Friday, August 28, 2009

"I Have A Dream": 46 Years Later

On August 28, 1963, hundreds of thousands of Americans poured into Washington, D.C. to demonstrate support for congressional action to ensure the civil rights of Black Americans. The March on Washington is most remembered for Dr. Martin Luther King Jr.'s stirring and inspirational "I Have A Dream" speech. Among the visions expressed by Dr. King on that momentous day was this:

I have a dream that my four little children will one day live in a nation where they will not be judged by the color of their skin but by the content of their character.

The United States of America is a very different country in 2009. Hardened racists no longer hold positions of power in government. They are a marginalized fringe that certainly still exist, but who occupy the outskirts of society.

White Americans who accepted the bigotry of the times and did nothing have evolved into a majority that has zero tolerance for such behavior and thoughts. Today, the term "racist" carries the strongest stigma of any label. In fact, I almost think most people would rather be accused of murder or rape than racism. The fear of the label leaves many paralyzed when it comes to criticizing a person of color, even when they deserve it.

Most Black Americans I have known hold no personal animus toward Whites in general. My experience with Blacks is no different than my experience with Whites. In day to day living, people are people and these things just do not matter.

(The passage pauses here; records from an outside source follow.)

Lemma dfs_loop_ok g fuel st fin :
  dfs_inv g fin st → measure g st < fuel →
  match dfs_loop fuel g (adjacency g) st with
  | Some (Exhausted c) => (∃ fin', settled g fin' c) ∧ ∀ r, is_Some (color st !! r) → is_Some (c !! r)
  | Some (Found r) => real_deadlock g r
  | None => False
  end.
Proof.
  revert st fin. induction fuel as [|fuel IH]; intros st fin HI Hlt; [lia|]. cbn [dfs_loop].
  pose proof (dfs_step_ok g fin st HI) as Hstep.
  destruct (dfs_step g (adjacency g) st) as [|st'|r|]; [|..|done|done].
  - destruct HI as [_ _ Hg Hb _ _ Ho Hf]. split; [|done]. exists fin. split_and!; [done|..|done|done].
    intros r Hr%Hg. rewrite Hstep in Hr. by apply elem_of_nil in Hr.
  - destruct Hstep as ([fin' HI'] & Hm & Hsub). specialize (IH st' fin' HI' ltac:(lia)).
    destruct (dfs_loop fuel g (adjacency g) st') as [[c|r]|]; [|done|done].
    destruct IH as [Hfin Hc]. split; [done|]. intros r Hr. by apply Hc, Hsub.
Qed.

Lemma dfs_start_inv g fin c start :
  settled g fin c → c !! start = None → dfs_inv g fin (dfs_start c start).
Proof.
  intros (Hb & Hng & Ho & Hf) Hs. split; simpl; [done| | | | | |done|done].
  - apply NoDup_singleton.
  - intros r. rewrite list_elem_of_singleton. destruct (decide (r = start)) as [->|Hne].
    + by rewrite lookup_insert_eq.
    + rewrite lookup_insert_ne by done. split; [intros H; by apply Hng in H|done].
  - intros r. destruct (decide (r = start)) as [->|Hne].
    + rewrite lookup_insert_eq. split; [done|]. intros Hin%Hb. congruence.
    + by rewrite lookup_insert_ne.
  - intros [|f0 [|f1 l1]] f l2; simpl; [|done|done]. intros [= <- <-]. by rewrite lookup_singleton_eq.
  - split; [|done]. intros k i e v Hk. simpl in Hk. lia.
Qed.

Lemma dfs_start_measure g c start :
  c !! start = None → measure g (dfs_start c start) < dfs_fuel g.
Proof.
  intros Hs. unfold measure, dfs_fuel. simpl.
  pose proof (unseen_mark g c start Gray Hs). pose proof (unseen_le g c). lia.
Qed.

Lemma detect_from_ok g starts fin c :
  settled g fin c →
  match detect_from g (adjacency g) starts c with
  | Some NoDeadlock => ∃ fin', NoDup fin' ∧ ordered g fin' ∧ (∀ r, is_Some (c !! r) → r ∈ fin')
                               ∧ ∀ r, r ∈ starts → r ∈ fin'
  | Some (Deadlock r) => real_deadlock g r
  | _ => False
  end.
Proof.
  revert fin c. induction starts as [|s starts IH]; intros fin c Hset.
  - simpl. exists fin. destruct Hset as (Hb & Hng & Ho & Hf).
    split_and!; [done|done| |by intros r Hr%elem_of_nil].
    intros r [[] Hr]; [by apply Hng in Hr|by apply Hb].
  - cbn [detect_from]. case_decide as Hs.
    + specialize (IH fin c Hset). destruct (detect_from g _ starts c) as [[| | |]|]; try done.
      destruct IH as (fin' & ? & ? & Hc & Hst). exists fin'. split_and!; [done..|].
      intros r [->|Hr]%elem_of_cons; auto.
    + apply eq_None_not_Some in Hs.
      pose proof (dfs_loop_ok g (dfs_fuel g) (dfs_start c s) fin
        (dfs_start_inv g fin c s Hset Hs) (dfs_start_measure g c s Hs)) as Hl.
      destruct (dfs_loop _ _ _ _) as [[c'|r]|]; [|done|done].
      destruct Hl as ([fin' Hset'] & Hc'). specialize (IH fin' c' Hset').
      destruct (detect_from g _ starts c') as [[| | |]|]; try done.
      destruct IH as (fin2 & ? & ? & Hc & Hst). exists fin2.
      assert (∀ r, is_Some (c !! r) → is_Some (c' !! r)) as Hcc.
      { intros r Hr. apply Hc'. simpl. rewrite lookup_insert_is_Some'. auto. }
      split_and!; [done..| |].
      * intros r Hr. by apply Hc, Hcc.
      * intros r [->|Hr]%elem_of_cons; [|auto]. apply Hc, Hc'. simpl.
        rewrite lookup_insert_eq. done.
Qed.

However, there remains a serious problem with race in America. The source of that problem is a political, educational, and social elite whose rhetoric would have one believe that American in 2009 is no different than America in 1959. Political opportunists cry "racism" when their arguments have no power. Race hustlers make a living or build a power base by hyping phony charges of racism to alarm and anger folks into a group think mentality. These groups are generally sympathetic to the Liberal-Leftist-Progressive-Socialist Democrats and use variations of the race card to advance their causes.

We have seen an incredible up-tick in this behavior in recent years. In fact, the more Americans reject notions of inherent racial differences, the more race hucksters try to paint every disagreement as a sign that American is a fundamentally racist country. Ironically, the only reason this has an effect is that America is NOT a racist wasteland and people have a tendency to accept the accusations as truth and ask questions later (i.e., the Duke lacrosse fiasco).

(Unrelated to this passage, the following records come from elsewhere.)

(** ** Stable detection *)

Lemma build_edges_from runs raw bounds e :
  e ∈ edges (build runs raw bounds) → is_Some (nodes (build runs raw bounds) !! from e).
Proof.
  simpl. intros [Hk _]%list_elem_of_filter. unfold keep_edge in Hk.
  by destruct (build_nodes runs raw !! from e).
Qed.

Lemma detect_build runs raw bounds :
  match detect (build runs raw bounds) with
  | Some NoDeadlock => incomplete (build runs raw bounds) = None ∧ acyclic (edges (build runs raw bounds))
  | Some (Deadlock r) => incomplete (build runs raw bounds) = None ∧ real_deadlock (build runs raw bounds) r
  | Some (Incomplete reason) => incomplete (build runs raw bounds) = Some reason
  | _ => False
  end.
Proof.
  destruct (incomplete (build runs raw bounds)) as [reason|] eqn:Hinc.
  - unfold detect. by rewrite Hinc.
  - pose proof (detect_ok _ Hinc) as H. destruct (detect _) as [[]|]; try done.
    split; [done|]. apply H. apply build_edges_from.
Qed.

(** Every participant shows the same state in both captures. *)
Definition unchanged (g verify : WaitGraph) (r : DeadlockReport) : Prop :=
  ∀ run, run ∈ participants r → ∃ n n', nodes g !! run = Some n ∧ nodes verify !! run = Some n'
    ∧ version n = version n' ∧ blocked n = blocked n'.

Lemma stable_unchanged g verify r : stable g verify r = true ↔ unchanged g verify r.
Proof.
  unfold stable. rewrite forallb_elem. unfold unchanged. apply forall_proper. intros run.
  apply forall_proper. intros _. split.
  - destruct (nodes g !! run) as [n|], (nodes verify !! run) as [n'|]; try done.
    unfold same_state. rewrite andb_true_iff, N.eqb_eq, Bool.eqb_true_iff. intros [? ?]. eauto 10.
  - intros (n & n' & -> & -> & Hv & Hb). unfold same_state.
    by rewrite Hv, Hb, N.eqb_refl, Bool.eqb_reflx.
Qed.

(** The attempt [j] captured a cycle that its second capture did not confirm. *)
Definition refuted (capture : nat → WaitGraph) (j : nat) : Prop :=
  ∃ r, detect (capture (2 * j)%nat) = Some (Deadlock r)
       ∧ ¬ unchanged (capture (2 * j)%nat) (capture (2 * j + 1)%nat) r.

Definition captured (capture : nat → WaitGraph) : Prop :=
  ∀ i, ∃ runs raw bounds, capture i = build runs raw bounds.

(** The answer [d] after [k] captures out of at most [n] attempts. *)
Definition stable_answer (capture : nat → WaitGraph) (n : nat) (d : Detection) (k : nat) : Prop :=
  ∃ j, (∀ i, (i < j)%nat → refuted capture i) ∧
  match d with
  | Deadlock r => ∃ r', (j < n)%nat ∧ k = (2 * j + 2)%nat ∧ detect (capture (2 * j)%nat) = Some (Deadlock r')
      ∧ unchanged (capture (2 * j)%nat) (capture (2 * j + 1)%nat) r'
      ∧ r = with_attempts (N.of_nat j + 1) r'
  | Inconsistent m => j = n ∧ m = N.of_nat n ∧ k = (2 * n)%nat
  | other => (j < n)%nat ∧ k = (2 * j + 1)%nat ∧ detect (capture (2 * j)%nat) = Some other
  end.

Lemma detect_attempts_ok capture left j :
  captured capture → (∀ i, (i < j)%nat → refuted capture i) →
  ∃ d k, detect_attempts capture left (N.of_nat j) (2 * j) (Inconsistent (N.of_nat j)) = Some (d, k)
         ∧ stable_answer capture (j + left) d k.
Proof.
  intros Hcap. revert j. induction left as [|left IH]; intros j Hj; cbn [detect_attempts].
  - eexists _, _. split; [done|]. exists j. rewrite Nat.add_0_r. done.
  - destruct (Hcap (2 * j)%nat) as (runs & raw & bounds & Hg).
    pose proof (detect_build runs raw bounds) as Hd. rewrite <- Hg in Hd.
    destruct (detect (capture (2 * j)%nat)) as [[|r|reason|m]|] eqn:Hdet; try done;
      cbn [mbind option_bind].
    + eexists _, _. split; [done|]. exists j. split; [done|]. split_and!; [lia|lia|done].
    + destruct (stable (capture (2 * j)%nat) (capture (S (2 * j))) r) eqn:Hs.
      * eexists _, _. split; [done|]. exists j. split; [done|]. exists r.
        apply stable_unchanged in Hs. rewrite Nat.add_1_r. split_and!; [lia|lia|done..].
      * destruct (IH (S j)) as (d & k & Heq & Hans).
        { intros i Hi. destruct (decide (i = j)) as [->|]; [|apply Hj; lia].
          exists r. split; [done|]. rewrite <- stable_unchanged. rewrite Nat.add_1_r. by rewrite Hs. }
        exists d, k. split; [|by replace (j + S left)%nat with (S j + left)%nat by lia].
        rewrite Nat2N.inj_succ, <- N.add_1_r in Heq.
        by replace (2 * S j)%nat with (S (S (2 * j))) in Heq by lia.
    + eexists _, _. split; [done|]. exists j. split; [done|]. split_and!; [lia|lia|done].
Qed.

(** ** The registry *)

(** Groups are allocated in order and every wait has a target. *)
Definition registry_ok (s : RegistryState) : Prop :=
  next_group s < u64_max ∧
  ∀ g w, waits s !! g = Some w → g ≤ next_group s ∧ lw_targets w ≠ [].

Lemma bump_lookup m l r :
  default 0 (m !! r) + Nlen l ≤ u64_max →
  default 0 (foldl bump_run m l !! r)
  = default 0 (m !! r) + N.of_nat (length (filter (λ x, x = r) l)).
Proof.
  revert m. induction l as [|x l IH]; intros m Hle; simpl; [lia|].
  unfold Nlen in *. simpl in Hle. rewrite filter_cons. unfold bump_run at 2.
  rewrite IH; destruct (decide (x = r)) as [->|Hne]; simpl.
  - unfold bump_run. rewrite lookup_insert_eq. simpl. rewrite wadd64_small by lia. lia.
  - unfold bump_run. rewrite lookup_insert_ne by done. lia.
  - unfold bump_run. rewrite lookup_insert_eq. simpl. rewrite wadd64_small by lia. lia.
  - unfold bump_run. rewrite lookup_insert_ne by done. lia.
Qed.

Lemma bump_size m w : N.of_nat (size (bump m w)) ≤ N.of_nat (size m) + Nlen (wait_runs w).
Proof.
  unfold bump, Nlen. revert m. induction (wait_runs w) as [|r l IH]; intros m; simpl; [lia|].
  etransitivity; [apply IH|]. unfold bump_run. rewrite map_size_insert.
  destruct (m !! r); simpl; lia.
Qed.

President Barack Obama has played a role in this increase in playing of the race card. For all the talk of him being a "post-racial" figure, he has never hesitated to exploit America's sensitivity to bigotry. During the 2008 campaign, again and again, Big Media and Leftist pundits accused those who did not support Obama of being racist. His policies, his background, his associations, and his radical ideology were not sufficient reasons.

Now, any opposition to Obama's policy goals are stamped "racist." This has been especially evident as Real Americans (of all races, by the way) have stood up and challenged President Obama and congressional Democrats in their rush to place all Americans under a program of nationalized health care. The more Real America protests, the more they are attacked as a group of closet Klansmen. Do these cynical cretins really believe that Americans would embrace socialized medicine if John Edwards were President? No one is whiter than John Edwards, but I can guarantee you that the reaction to this descent into fascism would have been just as strong, if not stronger. In reality, some Conservatives are more restrained in their criticism of President Obama because they fear being labeled.

I'm ready for the post-racial world we were promised would come with an Obama victory. However, for that to happen American Leftists have to begin fighting political battles on merit without the cowardly attacks on the motives and humanity of Conservatives. If President Obama is truly above this behavior, he should disavow those who play the race card. His vitriolic slam in the wake of the Henry Gates debacle tells where his heart is on this issue.